*** MATERIAL FOR THIS TASK ***
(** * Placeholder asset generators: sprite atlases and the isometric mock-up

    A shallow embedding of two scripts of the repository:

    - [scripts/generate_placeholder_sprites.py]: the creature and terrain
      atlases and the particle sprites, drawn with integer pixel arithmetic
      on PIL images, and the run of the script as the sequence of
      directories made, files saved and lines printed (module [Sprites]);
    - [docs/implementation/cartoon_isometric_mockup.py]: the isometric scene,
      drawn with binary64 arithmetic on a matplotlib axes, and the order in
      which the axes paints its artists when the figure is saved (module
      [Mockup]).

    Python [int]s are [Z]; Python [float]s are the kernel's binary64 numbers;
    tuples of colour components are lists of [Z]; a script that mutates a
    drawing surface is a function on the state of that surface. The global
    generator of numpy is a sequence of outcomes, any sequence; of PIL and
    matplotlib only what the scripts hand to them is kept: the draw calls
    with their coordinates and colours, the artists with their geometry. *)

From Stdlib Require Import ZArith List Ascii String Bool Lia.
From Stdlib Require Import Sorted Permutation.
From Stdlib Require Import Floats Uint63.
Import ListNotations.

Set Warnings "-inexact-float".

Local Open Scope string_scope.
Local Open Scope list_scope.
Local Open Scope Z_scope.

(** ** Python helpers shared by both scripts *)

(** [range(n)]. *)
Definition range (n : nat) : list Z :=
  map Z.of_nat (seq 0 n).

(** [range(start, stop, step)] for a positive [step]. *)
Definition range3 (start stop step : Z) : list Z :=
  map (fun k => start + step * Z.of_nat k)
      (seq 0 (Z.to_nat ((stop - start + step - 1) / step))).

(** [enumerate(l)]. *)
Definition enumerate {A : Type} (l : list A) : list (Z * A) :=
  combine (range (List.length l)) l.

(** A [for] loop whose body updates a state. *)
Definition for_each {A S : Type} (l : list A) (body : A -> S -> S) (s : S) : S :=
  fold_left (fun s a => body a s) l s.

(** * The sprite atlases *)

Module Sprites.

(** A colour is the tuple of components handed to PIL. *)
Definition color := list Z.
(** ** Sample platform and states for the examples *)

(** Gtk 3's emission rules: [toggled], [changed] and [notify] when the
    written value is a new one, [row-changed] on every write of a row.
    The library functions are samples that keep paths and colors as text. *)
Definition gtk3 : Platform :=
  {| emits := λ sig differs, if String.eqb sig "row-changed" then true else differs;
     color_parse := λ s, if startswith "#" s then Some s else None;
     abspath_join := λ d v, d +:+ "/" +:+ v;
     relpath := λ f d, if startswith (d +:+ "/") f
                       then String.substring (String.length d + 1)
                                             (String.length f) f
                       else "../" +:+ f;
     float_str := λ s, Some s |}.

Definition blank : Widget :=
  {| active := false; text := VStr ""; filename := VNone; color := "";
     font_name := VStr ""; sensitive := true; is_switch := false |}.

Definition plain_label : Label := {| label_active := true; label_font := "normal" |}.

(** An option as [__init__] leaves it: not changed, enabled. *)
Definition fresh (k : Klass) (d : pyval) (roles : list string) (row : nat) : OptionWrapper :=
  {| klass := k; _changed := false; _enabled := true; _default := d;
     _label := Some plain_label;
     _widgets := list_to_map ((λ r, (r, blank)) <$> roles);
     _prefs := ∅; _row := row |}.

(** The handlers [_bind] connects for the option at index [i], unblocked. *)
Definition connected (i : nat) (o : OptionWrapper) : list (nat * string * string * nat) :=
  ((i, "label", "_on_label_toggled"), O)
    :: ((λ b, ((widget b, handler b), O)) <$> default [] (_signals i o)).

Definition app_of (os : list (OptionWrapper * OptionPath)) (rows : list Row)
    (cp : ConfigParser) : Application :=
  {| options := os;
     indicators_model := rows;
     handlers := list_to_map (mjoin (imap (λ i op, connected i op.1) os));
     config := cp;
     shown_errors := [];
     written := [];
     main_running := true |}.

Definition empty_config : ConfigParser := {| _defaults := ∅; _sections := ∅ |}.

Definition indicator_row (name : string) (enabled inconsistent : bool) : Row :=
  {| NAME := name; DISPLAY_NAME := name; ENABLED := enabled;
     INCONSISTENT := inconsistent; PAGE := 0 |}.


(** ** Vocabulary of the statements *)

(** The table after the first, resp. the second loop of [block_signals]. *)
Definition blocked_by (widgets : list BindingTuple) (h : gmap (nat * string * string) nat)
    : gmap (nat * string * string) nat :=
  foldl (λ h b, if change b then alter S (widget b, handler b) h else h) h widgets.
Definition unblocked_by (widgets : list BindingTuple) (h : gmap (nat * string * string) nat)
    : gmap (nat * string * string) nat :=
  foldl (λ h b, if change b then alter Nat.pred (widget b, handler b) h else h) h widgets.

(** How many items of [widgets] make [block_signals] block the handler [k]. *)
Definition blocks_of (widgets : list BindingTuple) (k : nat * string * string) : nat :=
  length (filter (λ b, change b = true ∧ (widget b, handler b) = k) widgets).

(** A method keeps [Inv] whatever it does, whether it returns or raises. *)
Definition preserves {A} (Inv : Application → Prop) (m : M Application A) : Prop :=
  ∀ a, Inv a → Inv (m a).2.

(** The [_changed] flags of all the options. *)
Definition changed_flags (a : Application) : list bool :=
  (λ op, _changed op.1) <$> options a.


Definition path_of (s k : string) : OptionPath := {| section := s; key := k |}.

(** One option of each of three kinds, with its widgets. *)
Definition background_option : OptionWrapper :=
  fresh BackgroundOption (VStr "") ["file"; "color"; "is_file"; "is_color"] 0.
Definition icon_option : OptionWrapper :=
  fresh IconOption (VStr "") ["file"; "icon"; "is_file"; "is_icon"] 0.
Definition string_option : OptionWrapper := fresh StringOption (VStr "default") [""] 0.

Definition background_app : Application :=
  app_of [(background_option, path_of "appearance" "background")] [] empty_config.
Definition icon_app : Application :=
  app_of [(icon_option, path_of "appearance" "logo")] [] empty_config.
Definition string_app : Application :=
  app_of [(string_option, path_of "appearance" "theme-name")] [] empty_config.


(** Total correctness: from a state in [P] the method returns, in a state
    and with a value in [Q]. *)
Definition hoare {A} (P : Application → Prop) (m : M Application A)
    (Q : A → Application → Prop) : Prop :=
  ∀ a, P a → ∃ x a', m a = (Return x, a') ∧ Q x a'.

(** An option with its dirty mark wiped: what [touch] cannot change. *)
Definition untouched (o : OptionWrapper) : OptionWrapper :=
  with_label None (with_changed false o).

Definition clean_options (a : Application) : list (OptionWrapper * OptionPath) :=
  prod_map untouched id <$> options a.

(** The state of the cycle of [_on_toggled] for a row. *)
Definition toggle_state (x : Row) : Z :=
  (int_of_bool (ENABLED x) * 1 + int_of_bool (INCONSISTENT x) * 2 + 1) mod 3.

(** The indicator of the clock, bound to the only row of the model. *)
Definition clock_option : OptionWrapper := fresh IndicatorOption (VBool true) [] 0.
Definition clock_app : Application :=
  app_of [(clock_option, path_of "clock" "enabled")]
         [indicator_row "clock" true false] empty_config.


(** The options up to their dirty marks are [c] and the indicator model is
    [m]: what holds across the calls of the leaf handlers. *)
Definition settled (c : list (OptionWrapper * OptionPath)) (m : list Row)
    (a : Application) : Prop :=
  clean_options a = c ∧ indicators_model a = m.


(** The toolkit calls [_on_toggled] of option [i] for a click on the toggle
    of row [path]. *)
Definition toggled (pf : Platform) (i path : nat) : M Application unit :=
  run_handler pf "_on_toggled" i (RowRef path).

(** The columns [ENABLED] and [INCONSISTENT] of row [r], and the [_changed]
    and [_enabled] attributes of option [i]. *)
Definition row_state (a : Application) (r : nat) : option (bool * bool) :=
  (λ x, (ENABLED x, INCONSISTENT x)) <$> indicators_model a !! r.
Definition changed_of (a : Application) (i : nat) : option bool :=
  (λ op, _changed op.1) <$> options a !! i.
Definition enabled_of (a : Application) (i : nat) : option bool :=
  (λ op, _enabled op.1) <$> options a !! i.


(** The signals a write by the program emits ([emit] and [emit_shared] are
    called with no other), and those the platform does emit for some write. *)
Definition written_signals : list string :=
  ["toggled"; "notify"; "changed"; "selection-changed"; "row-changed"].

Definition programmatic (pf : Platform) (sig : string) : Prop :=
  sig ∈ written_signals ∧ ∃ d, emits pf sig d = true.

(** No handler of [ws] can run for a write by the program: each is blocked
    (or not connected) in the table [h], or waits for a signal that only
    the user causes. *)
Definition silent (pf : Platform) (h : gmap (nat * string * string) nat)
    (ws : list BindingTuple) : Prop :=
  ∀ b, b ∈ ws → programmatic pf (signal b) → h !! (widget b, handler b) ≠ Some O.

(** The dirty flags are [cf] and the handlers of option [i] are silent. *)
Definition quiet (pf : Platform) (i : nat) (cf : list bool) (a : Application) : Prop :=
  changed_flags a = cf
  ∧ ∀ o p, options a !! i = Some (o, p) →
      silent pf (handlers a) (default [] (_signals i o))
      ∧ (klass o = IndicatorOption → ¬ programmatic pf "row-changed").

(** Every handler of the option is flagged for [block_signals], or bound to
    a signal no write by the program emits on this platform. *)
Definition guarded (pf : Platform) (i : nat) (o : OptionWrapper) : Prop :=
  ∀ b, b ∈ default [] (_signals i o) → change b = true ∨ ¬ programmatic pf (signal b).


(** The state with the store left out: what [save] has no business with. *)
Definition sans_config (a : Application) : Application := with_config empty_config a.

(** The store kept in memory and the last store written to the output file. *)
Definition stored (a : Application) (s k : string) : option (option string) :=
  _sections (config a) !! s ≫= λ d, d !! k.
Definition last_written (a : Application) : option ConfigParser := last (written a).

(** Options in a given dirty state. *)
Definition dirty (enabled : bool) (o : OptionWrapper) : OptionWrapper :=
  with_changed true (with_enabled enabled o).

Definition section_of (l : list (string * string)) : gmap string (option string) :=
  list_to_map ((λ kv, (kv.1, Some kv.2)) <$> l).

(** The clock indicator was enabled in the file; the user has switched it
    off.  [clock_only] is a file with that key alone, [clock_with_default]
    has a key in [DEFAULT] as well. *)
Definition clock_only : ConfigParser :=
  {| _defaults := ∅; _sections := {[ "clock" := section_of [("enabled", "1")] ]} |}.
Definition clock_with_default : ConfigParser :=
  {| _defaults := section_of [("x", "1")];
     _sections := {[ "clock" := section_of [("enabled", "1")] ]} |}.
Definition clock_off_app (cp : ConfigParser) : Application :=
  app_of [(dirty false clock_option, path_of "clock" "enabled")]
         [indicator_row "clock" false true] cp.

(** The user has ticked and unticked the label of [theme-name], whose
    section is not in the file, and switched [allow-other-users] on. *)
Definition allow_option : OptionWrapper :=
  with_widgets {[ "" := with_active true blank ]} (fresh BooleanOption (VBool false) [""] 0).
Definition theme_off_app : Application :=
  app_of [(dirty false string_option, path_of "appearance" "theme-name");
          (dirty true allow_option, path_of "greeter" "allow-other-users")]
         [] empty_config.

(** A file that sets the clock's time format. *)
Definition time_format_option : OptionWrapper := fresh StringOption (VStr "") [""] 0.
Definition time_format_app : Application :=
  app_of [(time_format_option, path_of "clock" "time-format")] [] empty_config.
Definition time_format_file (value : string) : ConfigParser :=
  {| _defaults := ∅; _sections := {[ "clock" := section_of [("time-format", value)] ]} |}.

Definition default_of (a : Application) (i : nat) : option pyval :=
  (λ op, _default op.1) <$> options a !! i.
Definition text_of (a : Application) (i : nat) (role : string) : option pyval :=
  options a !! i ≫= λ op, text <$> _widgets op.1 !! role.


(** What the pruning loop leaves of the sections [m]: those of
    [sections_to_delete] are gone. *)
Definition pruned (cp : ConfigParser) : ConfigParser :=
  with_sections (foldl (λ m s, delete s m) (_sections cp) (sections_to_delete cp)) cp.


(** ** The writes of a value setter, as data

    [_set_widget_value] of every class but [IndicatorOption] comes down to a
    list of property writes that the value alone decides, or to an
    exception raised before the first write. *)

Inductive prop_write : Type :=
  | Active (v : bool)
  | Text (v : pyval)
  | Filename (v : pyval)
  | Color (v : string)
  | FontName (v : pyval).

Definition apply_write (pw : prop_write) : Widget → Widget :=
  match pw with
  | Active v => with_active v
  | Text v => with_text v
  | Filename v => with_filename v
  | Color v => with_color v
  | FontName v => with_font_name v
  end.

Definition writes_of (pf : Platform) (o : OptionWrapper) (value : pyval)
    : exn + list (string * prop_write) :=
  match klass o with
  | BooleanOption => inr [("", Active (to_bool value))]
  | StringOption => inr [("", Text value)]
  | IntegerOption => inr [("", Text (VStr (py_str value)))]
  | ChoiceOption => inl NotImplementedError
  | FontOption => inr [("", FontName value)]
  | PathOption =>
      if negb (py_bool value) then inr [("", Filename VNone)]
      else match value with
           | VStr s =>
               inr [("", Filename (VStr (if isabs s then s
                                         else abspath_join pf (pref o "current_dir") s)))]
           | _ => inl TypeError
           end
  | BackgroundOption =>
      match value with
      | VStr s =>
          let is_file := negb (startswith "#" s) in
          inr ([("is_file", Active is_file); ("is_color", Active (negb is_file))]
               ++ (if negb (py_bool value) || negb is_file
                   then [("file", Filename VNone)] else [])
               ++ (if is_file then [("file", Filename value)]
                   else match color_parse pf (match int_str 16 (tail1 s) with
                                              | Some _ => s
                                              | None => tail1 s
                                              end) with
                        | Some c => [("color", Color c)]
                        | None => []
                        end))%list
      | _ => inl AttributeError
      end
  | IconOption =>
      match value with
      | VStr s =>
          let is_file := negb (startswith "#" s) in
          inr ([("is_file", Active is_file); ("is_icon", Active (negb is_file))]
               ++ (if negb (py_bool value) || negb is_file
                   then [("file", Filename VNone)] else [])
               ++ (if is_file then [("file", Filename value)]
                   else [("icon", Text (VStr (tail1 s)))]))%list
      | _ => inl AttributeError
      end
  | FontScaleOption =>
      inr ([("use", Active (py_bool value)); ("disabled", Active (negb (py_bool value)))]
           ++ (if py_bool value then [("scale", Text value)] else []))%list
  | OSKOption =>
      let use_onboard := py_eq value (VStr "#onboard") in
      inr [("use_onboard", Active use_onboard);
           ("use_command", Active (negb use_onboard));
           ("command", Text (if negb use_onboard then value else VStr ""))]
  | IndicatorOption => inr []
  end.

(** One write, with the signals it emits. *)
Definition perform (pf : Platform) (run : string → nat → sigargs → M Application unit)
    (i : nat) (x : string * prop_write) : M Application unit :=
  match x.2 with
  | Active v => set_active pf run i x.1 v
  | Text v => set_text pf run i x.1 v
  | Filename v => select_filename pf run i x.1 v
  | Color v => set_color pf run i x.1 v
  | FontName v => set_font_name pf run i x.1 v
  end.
*** End of MATERIAL FOR THIS TASK ***
* _EXERCISE PROMPT_: If the word "sequence" is on a line above, return that line.

* _TASK OUTPUT_:
      on PIL images, and the run of the script as the sequence of
    generator of numpy is a sequence of outcomes, any sequence; of PIL and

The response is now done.